• _Instructions for the task_
Only the lines below from the one containing "Definition close (fd" to the one containing "(flocks s)) s)" should be repeated, both included and unchanged.
# # #
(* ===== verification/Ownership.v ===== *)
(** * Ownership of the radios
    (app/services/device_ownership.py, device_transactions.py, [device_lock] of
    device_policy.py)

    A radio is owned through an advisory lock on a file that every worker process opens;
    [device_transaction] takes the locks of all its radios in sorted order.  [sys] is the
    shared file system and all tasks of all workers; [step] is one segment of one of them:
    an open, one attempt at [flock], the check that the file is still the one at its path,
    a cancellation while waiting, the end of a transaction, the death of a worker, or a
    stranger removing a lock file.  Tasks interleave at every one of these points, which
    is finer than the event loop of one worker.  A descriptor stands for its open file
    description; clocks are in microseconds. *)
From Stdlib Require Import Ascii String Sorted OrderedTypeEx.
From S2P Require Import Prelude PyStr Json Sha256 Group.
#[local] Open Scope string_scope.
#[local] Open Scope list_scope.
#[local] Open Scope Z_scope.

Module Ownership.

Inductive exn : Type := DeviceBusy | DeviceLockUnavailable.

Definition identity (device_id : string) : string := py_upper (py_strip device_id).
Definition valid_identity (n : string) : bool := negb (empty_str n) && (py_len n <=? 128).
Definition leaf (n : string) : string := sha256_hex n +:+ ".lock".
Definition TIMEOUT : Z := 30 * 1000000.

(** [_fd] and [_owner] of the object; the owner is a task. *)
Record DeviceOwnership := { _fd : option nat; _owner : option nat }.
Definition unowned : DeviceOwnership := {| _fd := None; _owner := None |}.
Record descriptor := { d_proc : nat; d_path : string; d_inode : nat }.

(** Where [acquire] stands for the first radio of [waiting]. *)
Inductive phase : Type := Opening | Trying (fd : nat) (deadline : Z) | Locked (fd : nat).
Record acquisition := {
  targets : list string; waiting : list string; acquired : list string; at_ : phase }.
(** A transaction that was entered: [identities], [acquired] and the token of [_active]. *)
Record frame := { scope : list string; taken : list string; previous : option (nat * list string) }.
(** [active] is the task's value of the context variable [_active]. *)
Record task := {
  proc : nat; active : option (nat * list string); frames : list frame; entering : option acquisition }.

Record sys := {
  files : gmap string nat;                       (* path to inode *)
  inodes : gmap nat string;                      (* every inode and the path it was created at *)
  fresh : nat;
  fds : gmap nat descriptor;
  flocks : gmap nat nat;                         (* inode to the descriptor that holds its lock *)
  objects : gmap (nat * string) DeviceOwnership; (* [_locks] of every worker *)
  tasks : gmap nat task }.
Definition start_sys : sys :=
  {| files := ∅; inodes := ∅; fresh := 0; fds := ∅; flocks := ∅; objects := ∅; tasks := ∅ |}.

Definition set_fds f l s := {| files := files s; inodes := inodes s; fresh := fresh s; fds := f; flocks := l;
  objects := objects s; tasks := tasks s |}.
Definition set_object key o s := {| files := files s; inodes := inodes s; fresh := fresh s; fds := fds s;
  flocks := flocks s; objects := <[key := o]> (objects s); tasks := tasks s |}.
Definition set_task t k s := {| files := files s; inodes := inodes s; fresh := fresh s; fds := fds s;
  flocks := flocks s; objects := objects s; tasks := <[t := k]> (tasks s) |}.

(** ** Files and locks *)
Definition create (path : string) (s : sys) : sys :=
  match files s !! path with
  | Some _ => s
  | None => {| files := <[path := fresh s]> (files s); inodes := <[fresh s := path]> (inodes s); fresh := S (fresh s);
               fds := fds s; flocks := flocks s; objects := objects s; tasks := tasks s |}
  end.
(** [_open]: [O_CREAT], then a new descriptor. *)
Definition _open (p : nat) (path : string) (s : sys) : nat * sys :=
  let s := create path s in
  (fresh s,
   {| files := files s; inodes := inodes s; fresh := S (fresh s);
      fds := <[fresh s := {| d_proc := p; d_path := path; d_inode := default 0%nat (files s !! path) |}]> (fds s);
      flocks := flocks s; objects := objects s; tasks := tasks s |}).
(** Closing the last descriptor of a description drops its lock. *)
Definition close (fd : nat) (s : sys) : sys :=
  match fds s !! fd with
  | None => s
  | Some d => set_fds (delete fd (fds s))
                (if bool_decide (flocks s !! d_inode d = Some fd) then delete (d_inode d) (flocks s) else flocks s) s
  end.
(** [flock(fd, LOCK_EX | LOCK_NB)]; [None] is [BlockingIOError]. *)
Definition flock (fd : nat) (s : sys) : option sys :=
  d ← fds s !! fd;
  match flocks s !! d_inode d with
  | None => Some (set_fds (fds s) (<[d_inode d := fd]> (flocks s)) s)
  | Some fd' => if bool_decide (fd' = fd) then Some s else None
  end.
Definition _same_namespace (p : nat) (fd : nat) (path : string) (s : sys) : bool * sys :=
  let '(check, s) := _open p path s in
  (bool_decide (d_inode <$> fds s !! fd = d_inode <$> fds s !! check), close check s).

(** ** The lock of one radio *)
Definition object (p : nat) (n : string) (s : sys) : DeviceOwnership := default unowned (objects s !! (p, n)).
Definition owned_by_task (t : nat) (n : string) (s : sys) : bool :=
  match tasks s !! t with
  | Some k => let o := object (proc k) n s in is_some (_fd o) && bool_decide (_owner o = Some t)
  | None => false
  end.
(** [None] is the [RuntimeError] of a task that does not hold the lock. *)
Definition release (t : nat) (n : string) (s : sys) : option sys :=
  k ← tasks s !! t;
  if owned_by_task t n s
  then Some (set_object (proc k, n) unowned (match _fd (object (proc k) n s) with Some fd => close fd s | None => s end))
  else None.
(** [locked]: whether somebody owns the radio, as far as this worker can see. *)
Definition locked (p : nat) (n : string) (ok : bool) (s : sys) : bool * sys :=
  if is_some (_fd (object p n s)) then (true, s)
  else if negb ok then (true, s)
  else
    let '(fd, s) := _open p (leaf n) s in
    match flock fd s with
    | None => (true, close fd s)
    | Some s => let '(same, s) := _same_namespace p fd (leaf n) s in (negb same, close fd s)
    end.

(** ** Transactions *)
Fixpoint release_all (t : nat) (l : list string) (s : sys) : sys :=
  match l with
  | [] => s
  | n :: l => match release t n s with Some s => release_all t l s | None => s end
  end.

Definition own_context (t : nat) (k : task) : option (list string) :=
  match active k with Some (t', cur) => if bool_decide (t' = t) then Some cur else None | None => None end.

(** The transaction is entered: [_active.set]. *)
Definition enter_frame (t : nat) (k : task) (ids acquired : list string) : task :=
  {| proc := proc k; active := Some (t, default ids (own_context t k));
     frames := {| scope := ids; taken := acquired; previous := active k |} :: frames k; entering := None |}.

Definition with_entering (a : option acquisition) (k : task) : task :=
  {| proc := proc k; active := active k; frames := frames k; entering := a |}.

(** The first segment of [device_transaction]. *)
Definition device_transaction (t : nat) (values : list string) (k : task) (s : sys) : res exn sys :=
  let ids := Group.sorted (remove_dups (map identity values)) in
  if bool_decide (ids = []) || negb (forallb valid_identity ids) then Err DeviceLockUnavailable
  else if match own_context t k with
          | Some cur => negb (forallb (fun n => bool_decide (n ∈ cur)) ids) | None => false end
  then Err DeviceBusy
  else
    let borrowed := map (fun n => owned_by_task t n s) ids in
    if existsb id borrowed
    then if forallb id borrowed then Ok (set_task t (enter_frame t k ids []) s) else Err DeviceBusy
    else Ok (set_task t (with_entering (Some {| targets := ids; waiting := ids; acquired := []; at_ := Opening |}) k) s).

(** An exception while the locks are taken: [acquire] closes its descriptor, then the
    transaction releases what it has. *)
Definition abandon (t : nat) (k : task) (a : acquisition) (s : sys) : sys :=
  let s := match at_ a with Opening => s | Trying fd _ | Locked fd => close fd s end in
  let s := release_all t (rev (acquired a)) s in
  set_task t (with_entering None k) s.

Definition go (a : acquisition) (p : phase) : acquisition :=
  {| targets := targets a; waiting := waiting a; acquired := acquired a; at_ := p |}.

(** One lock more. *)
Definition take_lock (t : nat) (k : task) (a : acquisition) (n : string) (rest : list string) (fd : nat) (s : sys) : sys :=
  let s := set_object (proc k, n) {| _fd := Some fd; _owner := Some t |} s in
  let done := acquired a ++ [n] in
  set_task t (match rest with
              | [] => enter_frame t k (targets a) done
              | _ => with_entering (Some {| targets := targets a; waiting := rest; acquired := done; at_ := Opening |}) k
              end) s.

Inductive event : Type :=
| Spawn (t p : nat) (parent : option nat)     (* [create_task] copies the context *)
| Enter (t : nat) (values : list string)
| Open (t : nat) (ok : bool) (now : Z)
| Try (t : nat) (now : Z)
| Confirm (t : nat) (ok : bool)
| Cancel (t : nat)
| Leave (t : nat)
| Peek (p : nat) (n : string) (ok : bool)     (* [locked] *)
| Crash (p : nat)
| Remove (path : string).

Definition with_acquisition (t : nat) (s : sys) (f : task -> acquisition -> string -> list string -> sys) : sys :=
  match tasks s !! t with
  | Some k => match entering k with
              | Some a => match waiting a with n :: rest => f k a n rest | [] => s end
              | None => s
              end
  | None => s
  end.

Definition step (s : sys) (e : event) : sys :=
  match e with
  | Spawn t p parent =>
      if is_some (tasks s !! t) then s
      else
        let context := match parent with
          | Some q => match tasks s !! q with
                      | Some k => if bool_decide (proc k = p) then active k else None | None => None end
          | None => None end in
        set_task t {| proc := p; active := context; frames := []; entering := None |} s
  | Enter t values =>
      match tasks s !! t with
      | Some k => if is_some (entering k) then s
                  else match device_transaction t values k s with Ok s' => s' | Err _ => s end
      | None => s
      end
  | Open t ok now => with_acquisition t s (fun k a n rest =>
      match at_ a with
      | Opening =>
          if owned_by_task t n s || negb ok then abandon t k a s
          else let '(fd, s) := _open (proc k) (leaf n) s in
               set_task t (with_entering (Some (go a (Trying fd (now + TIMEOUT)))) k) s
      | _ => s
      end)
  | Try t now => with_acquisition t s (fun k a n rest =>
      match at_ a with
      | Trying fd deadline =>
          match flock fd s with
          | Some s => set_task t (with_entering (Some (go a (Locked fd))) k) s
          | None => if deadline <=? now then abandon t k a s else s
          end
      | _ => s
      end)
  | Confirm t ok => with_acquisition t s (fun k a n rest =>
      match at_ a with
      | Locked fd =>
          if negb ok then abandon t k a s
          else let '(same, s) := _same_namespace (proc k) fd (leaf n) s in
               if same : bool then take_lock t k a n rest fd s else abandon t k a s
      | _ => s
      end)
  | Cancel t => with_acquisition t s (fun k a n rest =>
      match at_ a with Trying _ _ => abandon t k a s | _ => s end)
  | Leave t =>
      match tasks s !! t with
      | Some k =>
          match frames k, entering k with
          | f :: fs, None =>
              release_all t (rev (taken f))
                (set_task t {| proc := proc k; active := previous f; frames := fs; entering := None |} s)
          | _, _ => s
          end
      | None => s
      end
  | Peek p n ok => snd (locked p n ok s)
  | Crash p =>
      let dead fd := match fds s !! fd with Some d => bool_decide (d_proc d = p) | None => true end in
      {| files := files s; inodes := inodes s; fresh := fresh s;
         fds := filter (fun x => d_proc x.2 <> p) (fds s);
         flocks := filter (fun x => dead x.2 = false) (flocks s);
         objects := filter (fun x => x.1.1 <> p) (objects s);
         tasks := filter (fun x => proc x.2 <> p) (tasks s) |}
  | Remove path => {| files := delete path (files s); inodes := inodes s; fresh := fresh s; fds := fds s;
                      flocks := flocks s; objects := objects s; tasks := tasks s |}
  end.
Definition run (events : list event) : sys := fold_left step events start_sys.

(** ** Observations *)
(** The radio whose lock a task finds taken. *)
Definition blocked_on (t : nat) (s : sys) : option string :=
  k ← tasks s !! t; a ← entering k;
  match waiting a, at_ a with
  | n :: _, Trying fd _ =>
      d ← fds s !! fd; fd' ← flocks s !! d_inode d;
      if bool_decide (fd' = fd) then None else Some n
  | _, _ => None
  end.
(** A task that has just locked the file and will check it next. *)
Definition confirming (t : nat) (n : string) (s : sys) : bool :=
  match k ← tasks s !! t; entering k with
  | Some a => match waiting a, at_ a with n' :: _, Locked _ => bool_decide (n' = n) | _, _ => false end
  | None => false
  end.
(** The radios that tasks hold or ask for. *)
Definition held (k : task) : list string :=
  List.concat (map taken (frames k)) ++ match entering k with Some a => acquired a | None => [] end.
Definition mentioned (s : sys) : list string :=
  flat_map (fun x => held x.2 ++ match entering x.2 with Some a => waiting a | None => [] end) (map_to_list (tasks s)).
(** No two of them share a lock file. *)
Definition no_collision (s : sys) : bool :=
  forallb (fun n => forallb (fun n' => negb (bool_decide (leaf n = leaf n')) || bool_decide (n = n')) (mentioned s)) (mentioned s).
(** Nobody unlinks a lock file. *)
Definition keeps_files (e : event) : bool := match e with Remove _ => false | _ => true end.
# # #
• _Exercise response_
Definition close (fd : nat) (s : sys) : sys :=
  match fds s !! fd with
  | None => s
  | Some d => set_fds (delete fd (fds s))
                (if bool_decide (flocks s !! d_inode d = Some fd) then delete (d_inode d) (flocks s) else flocks s) s
  end.
(** [flock(fd, LOCK_EX | LOCK_NB)]; [None] is [BlockingIOError]. *)
Definition flock (fd : nat) (s : sys) : option sys :=
  d ← fds s !! fd;
  match flocks s !! d_inode d with
  | None => Some (set_fds (fds s) (<[d_inode d := fd]> (flocks s)) s)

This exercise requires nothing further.